Instructions for the task >> Find every line below with the word "first" in it, and copy each one.

▼

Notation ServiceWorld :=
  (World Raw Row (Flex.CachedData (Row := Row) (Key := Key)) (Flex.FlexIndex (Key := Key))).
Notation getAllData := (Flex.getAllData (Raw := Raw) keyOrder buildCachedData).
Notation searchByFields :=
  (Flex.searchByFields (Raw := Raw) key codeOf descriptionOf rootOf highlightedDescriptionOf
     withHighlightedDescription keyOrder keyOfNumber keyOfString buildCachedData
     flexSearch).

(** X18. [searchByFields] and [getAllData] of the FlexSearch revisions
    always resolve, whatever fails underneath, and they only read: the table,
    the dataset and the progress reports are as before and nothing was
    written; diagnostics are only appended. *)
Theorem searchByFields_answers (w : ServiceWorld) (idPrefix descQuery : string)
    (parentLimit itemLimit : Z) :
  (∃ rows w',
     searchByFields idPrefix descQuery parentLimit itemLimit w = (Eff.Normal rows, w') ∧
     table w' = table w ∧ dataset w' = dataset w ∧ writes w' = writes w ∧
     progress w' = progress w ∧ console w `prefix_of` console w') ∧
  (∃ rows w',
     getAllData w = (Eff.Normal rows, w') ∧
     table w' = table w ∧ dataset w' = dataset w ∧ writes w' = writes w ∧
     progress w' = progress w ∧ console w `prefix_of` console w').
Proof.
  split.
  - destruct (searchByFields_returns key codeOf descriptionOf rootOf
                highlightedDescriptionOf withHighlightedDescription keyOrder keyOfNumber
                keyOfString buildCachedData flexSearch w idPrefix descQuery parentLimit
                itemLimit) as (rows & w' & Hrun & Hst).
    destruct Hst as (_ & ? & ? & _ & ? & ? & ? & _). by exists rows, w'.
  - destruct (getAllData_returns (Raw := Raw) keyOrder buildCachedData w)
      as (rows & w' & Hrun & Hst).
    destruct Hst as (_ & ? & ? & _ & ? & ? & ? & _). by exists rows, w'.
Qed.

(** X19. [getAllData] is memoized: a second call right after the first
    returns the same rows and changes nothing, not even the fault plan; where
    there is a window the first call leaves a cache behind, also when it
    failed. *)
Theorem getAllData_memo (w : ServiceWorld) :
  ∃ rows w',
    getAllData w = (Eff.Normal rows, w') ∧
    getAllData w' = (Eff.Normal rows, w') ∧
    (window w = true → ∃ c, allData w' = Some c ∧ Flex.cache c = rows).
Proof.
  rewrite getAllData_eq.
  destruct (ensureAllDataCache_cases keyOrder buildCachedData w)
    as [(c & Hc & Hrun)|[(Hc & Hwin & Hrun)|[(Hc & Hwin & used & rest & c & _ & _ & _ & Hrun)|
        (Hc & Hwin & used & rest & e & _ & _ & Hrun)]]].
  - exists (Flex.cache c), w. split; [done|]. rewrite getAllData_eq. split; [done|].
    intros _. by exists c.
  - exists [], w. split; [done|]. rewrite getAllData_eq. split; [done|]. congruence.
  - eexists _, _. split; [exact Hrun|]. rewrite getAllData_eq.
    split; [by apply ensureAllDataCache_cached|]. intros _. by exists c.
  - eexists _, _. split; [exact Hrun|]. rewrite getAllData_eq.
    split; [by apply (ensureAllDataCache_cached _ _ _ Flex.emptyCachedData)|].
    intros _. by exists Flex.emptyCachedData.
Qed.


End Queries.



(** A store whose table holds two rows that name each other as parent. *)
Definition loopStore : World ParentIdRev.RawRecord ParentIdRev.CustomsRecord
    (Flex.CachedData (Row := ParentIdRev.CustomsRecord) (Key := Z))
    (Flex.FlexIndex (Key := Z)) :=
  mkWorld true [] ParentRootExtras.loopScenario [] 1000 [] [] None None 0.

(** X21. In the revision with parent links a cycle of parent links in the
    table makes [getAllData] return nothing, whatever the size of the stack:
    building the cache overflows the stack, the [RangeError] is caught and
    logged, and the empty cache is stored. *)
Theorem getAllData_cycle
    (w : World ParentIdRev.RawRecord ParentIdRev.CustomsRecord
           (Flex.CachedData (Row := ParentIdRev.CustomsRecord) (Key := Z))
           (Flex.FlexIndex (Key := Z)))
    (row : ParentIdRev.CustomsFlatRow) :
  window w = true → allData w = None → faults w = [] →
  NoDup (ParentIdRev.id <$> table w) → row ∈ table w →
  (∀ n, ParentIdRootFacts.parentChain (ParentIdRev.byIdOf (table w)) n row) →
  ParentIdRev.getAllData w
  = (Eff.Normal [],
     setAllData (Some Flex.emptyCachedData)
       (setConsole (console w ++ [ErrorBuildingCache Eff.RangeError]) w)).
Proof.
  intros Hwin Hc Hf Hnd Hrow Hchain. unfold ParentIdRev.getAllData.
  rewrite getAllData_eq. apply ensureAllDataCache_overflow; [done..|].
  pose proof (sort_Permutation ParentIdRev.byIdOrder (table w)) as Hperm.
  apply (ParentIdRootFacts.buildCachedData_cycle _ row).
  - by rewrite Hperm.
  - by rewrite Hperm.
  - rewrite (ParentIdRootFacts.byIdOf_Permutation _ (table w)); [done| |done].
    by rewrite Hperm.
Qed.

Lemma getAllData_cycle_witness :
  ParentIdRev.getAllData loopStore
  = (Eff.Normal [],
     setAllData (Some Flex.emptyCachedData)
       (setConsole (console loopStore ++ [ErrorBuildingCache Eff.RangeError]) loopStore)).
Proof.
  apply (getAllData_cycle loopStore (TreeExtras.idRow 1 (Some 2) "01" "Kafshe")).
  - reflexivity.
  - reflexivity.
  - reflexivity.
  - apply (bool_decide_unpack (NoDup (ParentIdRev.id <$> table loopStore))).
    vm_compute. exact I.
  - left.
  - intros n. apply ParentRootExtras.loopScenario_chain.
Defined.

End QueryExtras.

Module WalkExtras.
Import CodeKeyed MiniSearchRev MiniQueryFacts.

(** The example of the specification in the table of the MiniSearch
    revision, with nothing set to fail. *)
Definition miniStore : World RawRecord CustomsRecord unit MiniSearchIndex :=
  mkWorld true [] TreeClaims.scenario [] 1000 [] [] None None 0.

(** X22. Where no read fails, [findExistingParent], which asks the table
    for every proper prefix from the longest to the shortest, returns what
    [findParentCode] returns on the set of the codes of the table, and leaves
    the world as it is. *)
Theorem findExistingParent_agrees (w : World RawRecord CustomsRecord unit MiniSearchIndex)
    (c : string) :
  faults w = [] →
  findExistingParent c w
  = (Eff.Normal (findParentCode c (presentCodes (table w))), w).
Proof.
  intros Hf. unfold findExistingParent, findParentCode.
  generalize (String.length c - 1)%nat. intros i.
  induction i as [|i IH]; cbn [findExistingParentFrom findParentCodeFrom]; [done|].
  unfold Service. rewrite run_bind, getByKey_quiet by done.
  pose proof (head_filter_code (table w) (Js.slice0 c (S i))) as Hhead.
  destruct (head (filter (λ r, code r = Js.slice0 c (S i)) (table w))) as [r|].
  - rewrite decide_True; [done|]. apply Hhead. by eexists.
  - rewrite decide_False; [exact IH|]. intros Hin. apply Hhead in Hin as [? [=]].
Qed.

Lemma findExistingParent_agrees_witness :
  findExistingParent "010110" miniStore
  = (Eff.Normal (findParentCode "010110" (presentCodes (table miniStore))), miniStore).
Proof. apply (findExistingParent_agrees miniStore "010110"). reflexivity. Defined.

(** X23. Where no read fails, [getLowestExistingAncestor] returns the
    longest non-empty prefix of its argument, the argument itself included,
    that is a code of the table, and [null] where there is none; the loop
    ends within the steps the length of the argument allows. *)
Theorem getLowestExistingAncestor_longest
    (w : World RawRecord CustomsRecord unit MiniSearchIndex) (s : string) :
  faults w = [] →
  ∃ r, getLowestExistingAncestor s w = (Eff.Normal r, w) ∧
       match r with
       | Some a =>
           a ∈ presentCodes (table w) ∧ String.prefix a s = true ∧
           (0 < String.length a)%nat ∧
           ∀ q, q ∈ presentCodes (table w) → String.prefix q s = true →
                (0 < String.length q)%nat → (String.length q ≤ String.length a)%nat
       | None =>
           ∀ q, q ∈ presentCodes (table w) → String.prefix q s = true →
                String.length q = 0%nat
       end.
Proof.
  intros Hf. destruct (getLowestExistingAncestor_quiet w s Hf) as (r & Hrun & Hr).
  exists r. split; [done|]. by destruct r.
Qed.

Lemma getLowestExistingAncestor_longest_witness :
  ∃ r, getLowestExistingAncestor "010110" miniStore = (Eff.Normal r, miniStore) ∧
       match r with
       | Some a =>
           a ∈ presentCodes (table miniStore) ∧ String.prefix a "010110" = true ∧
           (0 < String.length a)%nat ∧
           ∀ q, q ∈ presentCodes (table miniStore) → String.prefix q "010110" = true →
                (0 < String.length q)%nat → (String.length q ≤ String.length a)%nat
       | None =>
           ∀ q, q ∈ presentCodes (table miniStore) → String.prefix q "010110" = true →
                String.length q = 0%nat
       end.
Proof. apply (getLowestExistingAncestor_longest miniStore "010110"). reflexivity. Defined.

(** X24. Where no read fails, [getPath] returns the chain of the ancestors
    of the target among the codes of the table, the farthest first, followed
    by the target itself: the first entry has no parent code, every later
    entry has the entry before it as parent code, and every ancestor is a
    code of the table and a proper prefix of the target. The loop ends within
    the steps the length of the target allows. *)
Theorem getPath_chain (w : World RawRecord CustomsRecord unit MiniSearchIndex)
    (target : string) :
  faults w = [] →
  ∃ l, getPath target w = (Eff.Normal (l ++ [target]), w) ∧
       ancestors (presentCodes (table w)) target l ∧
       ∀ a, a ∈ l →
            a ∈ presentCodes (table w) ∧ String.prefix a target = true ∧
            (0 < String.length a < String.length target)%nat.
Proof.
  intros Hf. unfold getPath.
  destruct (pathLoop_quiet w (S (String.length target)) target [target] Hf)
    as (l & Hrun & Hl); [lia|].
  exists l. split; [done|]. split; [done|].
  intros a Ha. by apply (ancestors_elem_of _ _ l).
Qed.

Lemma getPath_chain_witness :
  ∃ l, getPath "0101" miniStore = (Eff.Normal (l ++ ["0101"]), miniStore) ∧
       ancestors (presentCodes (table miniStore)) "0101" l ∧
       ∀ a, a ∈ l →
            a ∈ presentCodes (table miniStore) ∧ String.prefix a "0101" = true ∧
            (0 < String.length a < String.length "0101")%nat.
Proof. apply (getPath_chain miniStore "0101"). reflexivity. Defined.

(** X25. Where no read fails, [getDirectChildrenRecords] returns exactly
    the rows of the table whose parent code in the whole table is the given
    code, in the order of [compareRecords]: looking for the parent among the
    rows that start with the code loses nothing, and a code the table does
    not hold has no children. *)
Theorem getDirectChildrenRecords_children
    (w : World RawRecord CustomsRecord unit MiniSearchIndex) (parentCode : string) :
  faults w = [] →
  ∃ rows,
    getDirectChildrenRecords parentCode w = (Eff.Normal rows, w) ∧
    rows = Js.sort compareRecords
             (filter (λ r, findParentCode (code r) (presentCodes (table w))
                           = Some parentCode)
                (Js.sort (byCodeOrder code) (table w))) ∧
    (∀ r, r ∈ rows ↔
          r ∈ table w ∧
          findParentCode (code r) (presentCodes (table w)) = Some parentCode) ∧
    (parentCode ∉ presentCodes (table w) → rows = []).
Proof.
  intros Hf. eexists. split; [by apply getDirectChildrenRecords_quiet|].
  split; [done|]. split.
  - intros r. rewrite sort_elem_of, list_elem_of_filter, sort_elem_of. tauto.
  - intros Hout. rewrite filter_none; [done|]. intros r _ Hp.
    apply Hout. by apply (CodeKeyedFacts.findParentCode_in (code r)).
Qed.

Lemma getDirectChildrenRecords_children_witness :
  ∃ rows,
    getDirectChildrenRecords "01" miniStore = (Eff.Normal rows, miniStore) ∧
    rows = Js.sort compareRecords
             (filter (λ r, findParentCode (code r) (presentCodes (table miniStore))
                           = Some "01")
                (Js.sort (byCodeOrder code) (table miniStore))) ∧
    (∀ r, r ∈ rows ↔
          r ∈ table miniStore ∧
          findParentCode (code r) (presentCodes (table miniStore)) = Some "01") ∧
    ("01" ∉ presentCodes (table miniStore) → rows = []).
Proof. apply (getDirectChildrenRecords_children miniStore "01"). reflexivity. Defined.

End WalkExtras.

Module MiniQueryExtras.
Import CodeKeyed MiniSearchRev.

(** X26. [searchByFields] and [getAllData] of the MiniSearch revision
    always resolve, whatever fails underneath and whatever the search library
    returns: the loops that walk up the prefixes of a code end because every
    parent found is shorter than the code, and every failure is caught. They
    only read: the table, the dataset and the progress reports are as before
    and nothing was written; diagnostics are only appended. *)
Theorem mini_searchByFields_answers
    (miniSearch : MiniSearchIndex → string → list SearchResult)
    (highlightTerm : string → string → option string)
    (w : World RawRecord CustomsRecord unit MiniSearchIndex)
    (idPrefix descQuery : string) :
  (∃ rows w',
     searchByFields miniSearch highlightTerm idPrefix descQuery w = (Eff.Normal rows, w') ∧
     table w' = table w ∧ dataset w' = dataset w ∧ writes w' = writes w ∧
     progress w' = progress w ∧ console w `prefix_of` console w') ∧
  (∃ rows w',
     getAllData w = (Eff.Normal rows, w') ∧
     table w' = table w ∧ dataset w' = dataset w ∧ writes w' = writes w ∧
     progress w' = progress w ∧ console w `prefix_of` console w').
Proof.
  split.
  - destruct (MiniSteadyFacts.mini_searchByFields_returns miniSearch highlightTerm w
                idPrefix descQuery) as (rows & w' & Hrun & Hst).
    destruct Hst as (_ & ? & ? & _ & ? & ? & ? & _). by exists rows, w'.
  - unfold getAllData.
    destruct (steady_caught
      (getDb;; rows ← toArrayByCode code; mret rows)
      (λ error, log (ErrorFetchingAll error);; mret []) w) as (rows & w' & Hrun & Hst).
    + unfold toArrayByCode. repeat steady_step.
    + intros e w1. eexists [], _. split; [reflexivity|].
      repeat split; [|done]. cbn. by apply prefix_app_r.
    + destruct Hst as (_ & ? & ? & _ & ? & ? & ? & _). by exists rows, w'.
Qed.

▲
▼

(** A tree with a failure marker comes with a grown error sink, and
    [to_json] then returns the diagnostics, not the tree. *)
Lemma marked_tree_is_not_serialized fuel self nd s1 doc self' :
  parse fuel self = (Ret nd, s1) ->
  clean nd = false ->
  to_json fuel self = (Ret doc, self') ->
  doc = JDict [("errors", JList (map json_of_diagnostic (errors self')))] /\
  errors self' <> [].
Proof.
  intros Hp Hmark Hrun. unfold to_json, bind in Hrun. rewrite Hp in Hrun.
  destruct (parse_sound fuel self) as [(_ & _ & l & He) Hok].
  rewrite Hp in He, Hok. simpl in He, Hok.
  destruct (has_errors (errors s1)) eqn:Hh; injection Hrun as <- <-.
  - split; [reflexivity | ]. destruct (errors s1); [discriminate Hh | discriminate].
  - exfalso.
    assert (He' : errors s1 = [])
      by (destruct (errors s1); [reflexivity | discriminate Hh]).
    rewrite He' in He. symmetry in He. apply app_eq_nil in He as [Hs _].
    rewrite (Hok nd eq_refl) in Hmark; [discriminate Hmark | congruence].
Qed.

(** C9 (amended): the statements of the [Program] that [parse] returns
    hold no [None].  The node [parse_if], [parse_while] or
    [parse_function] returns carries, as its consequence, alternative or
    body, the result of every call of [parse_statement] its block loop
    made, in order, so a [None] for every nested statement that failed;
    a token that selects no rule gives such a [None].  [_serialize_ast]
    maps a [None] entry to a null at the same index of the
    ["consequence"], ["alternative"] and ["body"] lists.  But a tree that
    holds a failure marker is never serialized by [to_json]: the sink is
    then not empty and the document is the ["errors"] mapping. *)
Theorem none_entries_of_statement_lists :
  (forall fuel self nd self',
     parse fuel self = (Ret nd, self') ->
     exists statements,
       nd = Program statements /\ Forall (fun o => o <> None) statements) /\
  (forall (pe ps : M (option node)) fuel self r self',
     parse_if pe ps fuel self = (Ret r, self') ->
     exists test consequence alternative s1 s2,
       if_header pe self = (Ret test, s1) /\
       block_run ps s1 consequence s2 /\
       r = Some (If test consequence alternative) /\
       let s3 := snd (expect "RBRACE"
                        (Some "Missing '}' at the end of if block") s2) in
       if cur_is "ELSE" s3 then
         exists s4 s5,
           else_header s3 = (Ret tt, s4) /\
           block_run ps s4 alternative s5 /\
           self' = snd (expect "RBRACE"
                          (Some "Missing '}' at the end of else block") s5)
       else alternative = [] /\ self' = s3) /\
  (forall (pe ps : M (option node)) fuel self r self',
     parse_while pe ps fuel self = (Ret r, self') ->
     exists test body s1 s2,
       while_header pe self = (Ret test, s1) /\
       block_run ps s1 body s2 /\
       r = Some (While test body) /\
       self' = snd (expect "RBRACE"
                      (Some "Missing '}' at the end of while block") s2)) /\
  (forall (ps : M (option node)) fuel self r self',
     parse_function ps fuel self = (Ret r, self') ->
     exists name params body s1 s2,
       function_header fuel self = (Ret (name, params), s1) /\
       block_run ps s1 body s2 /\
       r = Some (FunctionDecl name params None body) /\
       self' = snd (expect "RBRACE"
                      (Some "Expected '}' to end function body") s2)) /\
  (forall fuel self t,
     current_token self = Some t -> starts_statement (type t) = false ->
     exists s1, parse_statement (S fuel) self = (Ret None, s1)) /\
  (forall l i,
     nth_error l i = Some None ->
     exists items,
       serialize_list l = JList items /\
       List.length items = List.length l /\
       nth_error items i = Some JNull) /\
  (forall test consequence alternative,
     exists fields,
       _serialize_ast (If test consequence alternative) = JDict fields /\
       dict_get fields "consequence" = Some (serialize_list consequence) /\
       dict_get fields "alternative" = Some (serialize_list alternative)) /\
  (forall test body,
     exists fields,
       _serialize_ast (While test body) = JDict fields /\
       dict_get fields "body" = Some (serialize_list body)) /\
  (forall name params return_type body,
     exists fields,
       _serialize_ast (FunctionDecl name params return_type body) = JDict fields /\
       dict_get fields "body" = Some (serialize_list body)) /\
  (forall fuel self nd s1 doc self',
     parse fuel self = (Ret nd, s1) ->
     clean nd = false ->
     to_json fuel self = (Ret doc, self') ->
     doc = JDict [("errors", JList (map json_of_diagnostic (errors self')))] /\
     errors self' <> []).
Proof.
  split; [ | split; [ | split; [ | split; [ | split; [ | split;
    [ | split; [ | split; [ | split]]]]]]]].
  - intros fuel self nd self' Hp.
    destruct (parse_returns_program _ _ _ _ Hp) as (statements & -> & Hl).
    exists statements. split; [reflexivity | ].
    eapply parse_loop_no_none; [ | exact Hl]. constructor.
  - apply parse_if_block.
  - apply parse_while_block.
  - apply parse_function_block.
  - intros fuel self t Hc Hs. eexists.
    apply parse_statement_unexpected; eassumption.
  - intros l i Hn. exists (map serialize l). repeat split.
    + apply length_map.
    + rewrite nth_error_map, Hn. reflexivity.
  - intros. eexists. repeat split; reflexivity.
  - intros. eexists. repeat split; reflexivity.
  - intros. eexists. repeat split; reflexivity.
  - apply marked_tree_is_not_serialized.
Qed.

▲
▼

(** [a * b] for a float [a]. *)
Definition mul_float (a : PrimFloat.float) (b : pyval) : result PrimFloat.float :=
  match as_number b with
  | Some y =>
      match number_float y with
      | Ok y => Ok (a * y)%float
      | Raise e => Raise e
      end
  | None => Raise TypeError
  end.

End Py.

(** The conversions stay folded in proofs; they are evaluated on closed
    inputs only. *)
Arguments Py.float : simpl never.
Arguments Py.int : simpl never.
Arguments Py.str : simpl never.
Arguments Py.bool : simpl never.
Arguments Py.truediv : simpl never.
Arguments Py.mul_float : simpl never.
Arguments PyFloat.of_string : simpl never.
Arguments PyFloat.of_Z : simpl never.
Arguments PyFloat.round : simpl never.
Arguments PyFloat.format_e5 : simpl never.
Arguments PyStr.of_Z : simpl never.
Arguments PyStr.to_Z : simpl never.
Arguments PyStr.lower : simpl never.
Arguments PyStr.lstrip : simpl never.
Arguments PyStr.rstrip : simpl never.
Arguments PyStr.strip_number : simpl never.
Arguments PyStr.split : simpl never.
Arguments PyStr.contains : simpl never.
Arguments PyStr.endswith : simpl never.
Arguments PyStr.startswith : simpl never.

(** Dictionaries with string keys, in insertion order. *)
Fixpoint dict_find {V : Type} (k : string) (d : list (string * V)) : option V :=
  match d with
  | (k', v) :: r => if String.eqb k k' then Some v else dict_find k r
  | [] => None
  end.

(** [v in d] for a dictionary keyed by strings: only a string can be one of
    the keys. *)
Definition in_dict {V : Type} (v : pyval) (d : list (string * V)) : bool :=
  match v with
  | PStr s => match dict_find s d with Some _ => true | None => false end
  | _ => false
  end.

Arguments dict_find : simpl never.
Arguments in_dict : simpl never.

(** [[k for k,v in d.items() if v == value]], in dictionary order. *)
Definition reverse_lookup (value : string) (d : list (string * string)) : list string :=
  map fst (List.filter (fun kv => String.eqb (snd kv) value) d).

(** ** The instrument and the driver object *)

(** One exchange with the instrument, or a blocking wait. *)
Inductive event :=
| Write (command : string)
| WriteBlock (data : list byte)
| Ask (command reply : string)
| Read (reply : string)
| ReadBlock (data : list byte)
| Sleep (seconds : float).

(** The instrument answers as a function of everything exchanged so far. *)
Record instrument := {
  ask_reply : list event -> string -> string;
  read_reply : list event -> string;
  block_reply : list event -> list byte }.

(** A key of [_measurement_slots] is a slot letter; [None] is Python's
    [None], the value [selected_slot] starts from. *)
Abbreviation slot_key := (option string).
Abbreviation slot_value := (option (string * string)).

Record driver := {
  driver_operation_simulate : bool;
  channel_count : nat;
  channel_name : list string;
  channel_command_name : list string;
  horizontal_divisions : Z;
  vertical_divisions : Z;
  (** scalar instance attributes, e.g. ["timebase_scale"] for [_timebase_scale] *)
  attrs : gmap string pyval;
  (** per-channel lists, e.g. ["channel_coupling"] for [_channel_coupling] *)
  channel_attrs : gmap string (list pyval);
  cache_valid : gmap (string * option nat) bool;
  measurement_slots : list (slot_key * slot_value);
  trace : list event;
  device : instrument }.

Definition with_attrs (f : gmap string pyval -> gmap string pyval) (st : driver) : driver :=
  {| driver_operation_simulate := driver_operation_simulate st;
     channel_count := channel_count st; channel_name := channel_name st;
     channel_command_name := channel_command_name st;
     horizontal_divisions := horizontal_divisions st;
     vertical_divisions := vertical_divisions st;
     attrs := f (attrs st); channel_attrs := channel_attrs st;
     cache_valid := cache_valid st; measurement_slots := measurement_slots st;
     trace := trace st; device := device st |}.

▲

Exercise response >>
(** X19. [getAllData] is memoized: a second call right after the first
    there is a window the first call leaves a cache behind, also when it
    of the target among the codes of the table, the farthest first, followed
    by the target itself: the first entry has no parent code, every later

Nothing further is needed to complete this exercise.